What to work on: In the data below, one line contains "Lemma fbo_capacities_answers s" and a later one contains "parameter. *)". Print both, with every line between them, exactly and alone.

Dataset:
──────────────────────────────
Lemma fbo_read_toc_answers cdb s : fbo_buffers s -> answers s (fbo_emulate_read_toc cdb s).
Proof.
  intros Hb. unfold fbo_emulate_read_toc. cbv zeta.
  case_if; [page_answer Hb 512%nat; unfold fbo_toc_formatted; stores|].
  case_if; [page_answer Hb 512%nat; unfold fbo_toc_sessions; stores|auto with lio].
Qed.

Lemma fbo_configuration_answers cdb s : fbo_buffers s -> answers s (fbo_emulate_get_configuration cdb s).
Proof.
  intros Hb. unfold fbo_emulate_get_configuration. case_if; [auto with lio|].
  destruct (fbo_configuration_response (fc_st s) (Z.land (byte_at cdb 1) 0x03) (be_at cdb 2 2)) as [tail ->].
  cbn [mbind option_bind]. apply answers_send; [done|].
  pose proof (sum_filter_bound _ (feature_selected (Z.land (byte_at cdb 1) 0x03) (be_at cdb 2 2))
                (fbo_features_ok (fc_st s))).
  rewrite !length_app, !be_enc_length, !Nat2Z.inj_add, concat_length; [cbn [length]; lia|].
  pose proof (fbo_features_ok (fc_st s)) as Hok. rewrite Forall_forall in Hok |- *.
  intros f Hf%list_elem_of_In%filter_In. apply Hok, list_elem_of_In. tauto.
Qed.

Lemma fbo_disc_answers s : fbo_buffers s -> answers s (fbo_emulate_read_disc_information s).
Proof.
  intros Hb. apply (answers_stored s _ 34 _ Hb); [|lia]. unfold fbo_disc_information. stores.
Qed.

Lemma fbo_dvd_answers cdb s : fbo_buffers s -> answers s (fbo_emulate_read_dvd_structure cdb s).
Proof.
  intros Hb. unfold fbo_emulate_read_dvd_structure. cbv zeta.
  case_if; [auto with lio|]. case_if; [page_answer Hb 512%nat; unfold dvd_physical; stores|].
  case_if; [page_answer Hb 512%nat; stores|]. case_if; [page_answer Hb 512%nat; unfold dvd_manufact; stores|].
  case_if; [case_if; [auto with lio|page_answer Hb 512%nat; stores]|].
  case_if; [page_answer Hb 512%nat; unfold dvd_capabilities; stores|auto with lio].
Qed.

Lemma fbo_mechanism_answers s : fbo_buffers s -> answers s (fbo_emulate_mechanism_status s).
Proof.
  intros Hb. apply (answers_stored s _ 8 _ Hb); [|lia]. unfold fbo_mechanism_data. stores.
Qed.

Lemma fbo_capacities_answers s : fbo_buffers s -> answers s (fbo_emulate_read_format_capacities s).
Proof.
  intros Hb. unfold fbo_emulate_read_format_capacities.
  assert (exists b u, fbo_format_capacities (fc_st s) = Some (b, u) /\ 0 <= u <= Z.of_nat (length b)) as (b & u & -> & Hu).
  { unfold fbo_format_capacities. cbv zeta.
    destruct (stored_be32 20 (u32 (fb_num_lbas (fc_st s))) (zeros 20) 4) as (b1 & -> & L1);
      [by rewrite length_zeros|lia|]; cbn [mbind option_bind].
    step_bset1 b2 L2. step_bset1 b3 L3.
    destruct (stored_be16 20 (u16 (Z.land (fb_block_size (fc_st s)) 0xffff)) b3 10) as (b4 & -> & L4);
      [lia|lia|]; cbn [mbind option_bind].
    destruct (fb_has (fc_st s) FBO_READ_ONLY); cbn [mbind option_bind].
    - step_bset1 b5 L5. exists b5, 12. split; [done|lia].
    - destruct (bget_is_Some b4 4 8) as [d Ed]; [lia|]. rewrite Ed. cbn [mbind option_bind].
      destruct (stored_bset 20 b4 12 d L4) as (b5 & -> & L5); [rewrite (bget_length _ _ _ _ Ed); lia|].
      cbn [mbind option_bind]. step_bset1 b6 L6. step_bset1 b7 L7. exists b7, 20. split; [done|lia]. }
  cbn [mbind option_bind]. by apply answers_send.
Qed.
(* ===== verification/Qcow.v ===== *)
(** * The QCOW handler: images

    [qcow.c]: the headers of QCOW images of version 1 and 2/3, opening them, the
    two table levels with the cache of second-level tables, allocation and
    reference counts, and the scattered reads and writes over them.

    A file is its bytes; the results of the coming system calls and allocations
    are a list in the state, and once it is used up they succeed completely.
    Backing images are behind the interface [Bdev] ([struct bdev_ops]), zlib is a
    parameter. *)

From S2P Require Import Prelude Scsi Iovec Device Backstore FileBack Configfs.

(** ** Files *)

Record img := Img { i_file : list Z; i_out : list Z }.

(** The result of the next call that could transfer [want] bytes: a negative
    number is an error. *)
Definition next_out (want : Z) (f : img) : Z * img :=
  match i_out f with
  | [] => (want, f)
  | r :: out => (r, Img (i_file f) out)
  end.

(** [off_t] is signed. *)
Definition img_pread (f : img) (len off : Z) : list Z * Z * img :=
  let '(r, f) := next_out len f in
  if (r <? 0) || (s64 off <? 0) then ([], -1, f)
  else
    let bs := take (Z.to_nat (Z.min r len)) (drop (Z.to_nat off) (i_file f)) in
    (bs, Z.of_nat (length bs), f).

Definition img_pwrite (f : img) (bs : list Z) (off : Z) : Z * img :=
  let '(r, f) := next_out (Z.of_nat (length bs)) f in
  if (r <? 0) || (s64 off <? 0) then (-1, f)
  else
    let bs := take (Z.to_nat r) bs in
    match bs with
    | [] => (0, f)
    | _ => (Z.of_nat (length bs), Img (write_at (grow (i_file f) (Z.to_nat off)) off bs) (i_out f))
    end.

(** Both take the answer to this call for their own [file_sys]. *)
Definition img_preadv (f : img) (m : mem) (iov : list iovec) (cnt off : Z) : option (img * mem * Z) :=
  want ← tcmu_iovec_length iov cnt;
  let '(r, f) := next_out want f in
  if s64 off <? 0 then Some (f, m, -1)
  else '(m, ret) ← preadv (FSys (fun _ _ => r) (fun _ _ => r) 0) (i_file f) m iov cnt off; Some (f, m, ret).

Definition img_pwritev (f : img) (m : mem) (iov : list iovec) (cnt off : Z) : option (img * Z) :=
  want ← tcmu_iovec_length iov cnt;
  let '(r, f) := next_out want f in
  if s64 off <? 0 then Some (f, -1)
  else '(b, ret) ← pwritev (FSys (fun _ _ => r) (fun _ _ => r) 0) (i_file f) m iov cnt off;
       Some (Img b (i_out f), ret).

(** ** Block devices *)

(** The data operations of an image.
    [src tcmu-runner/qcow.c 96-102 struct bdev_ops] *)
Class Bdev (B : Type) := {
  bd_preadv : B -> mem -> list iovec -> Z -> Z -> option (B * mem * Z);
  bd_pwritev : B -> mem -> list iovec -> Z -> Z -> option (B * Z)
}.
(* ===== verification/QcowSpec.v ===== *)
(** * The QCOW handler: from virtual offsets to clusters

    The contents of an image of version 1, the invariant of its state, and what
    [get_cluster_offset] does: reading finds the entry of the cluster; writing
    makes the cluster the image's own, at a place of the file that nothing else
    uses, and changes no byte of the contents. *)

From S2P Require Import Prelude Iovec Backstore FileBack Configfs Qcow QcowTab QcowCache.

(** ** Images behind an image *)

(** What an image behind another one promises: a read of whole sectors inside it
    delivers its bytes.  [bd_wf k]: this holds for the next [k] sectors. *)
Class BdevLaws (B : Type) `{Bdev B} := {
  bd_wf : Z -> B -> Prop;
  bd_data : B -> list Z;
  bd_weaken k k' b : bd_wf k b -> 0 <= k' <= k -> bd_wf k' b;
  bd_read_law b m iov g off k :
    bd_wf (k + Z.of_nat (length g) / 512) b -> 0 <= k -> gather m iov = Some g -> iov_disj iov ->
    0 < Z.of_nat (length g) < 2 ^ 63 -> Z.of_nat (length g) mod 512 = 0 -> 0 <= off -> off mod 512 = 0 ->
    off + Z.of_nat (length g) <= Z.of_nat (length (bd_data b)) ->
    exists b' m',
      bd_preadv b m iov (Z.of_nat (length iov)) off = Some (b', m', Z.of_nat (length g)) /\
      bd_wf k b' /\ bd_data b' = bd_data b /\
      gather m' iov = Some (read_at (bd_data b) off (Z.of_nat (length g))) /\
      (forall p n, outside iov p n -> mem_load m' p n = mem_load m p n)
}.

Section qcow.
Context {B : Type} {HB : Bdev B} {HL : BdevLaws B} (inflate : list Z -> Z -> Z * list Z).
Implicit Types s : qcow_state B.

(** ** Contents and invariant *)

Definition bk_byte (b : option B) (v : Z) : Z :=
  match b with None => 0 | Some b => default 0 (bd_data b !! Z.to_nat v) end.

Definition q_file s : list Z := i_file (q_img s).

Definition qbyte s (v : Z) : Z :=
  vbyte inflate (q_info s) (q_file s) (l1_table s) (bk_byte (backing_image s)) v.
──────────────────────────────
Task answer:
Lemma fbo_capacities_answers s : fbo_buffers s -> answers s (fbo_emulate_read_format_capacities s).
Proof.
  intros Hb. unfold fbo_emulate_read_format_capacities.
  assert (exists b u, fbo_format_capacities (fc_st s) = Some (b, u) /\ 0 <= u <= Z.of_nat (length b)) as (b & u & -> & Hu).
  { unfold fbo_format_capacities. cbv zeta.
    destruct (stored_be32 20 (u32 (fb_num_lbas (fc_st s))) (zeros 20) 4) as (b1 & -> & L1);
      [by rewrite length_zeros|lia|]; cbn [mbind option_bind].
    step_bset1 b2 L2. step_bset1 b3 L3.
    destruct (stored_be16 20 (u16 (Z.land (fb_block_size (fc_st s)) 0xffff)) b3 10) as (b4 & -> & L4);
      [lia|lia|]; cbn [mbind option_bind].
    destruct (fb_has (fc_st s) FBO_READ_ONLY); cbn [mbind option_bind].
    - step_bset1 b5 L5. exists b5, 12. split; [done|lia].
    - destruct (bget_is_Some b4 4 8) as [d Ed]; [lia|]. rewrite Ed. cbn [mbind option_bind].
      destruct (stored_bset 20 b4 12 d L4) as (b5 & -> & L5); [rewrite (bget_length _ _ _ _ Ed); lia|].
      cbn [mbind option_bind]. step_bset1 b6 L6. step_bset1 b7 L7. exists b7, 20. split; [done|lia]. }
  cbn [mbind option_bind]. by apply answers_send.
Qed.
(* ===== verification/Qcow.v ===== *)
(** * The QCOW handler: images

    [qcow.c]: the headers of QCOW images of version 1 and 2/3, opening them, the
    two table levels with the cache of second-level tables, allocation and
    reference counts, and the scattered reads and writes over them.

    A file is its bytes; the results of the coming system calls and allocations
    are a list in the state, and once it is used up they succeed completely.
    Backing images are behind the interface [Bdev] ([struct bdev_ops]), zlib is a
    parameter. *)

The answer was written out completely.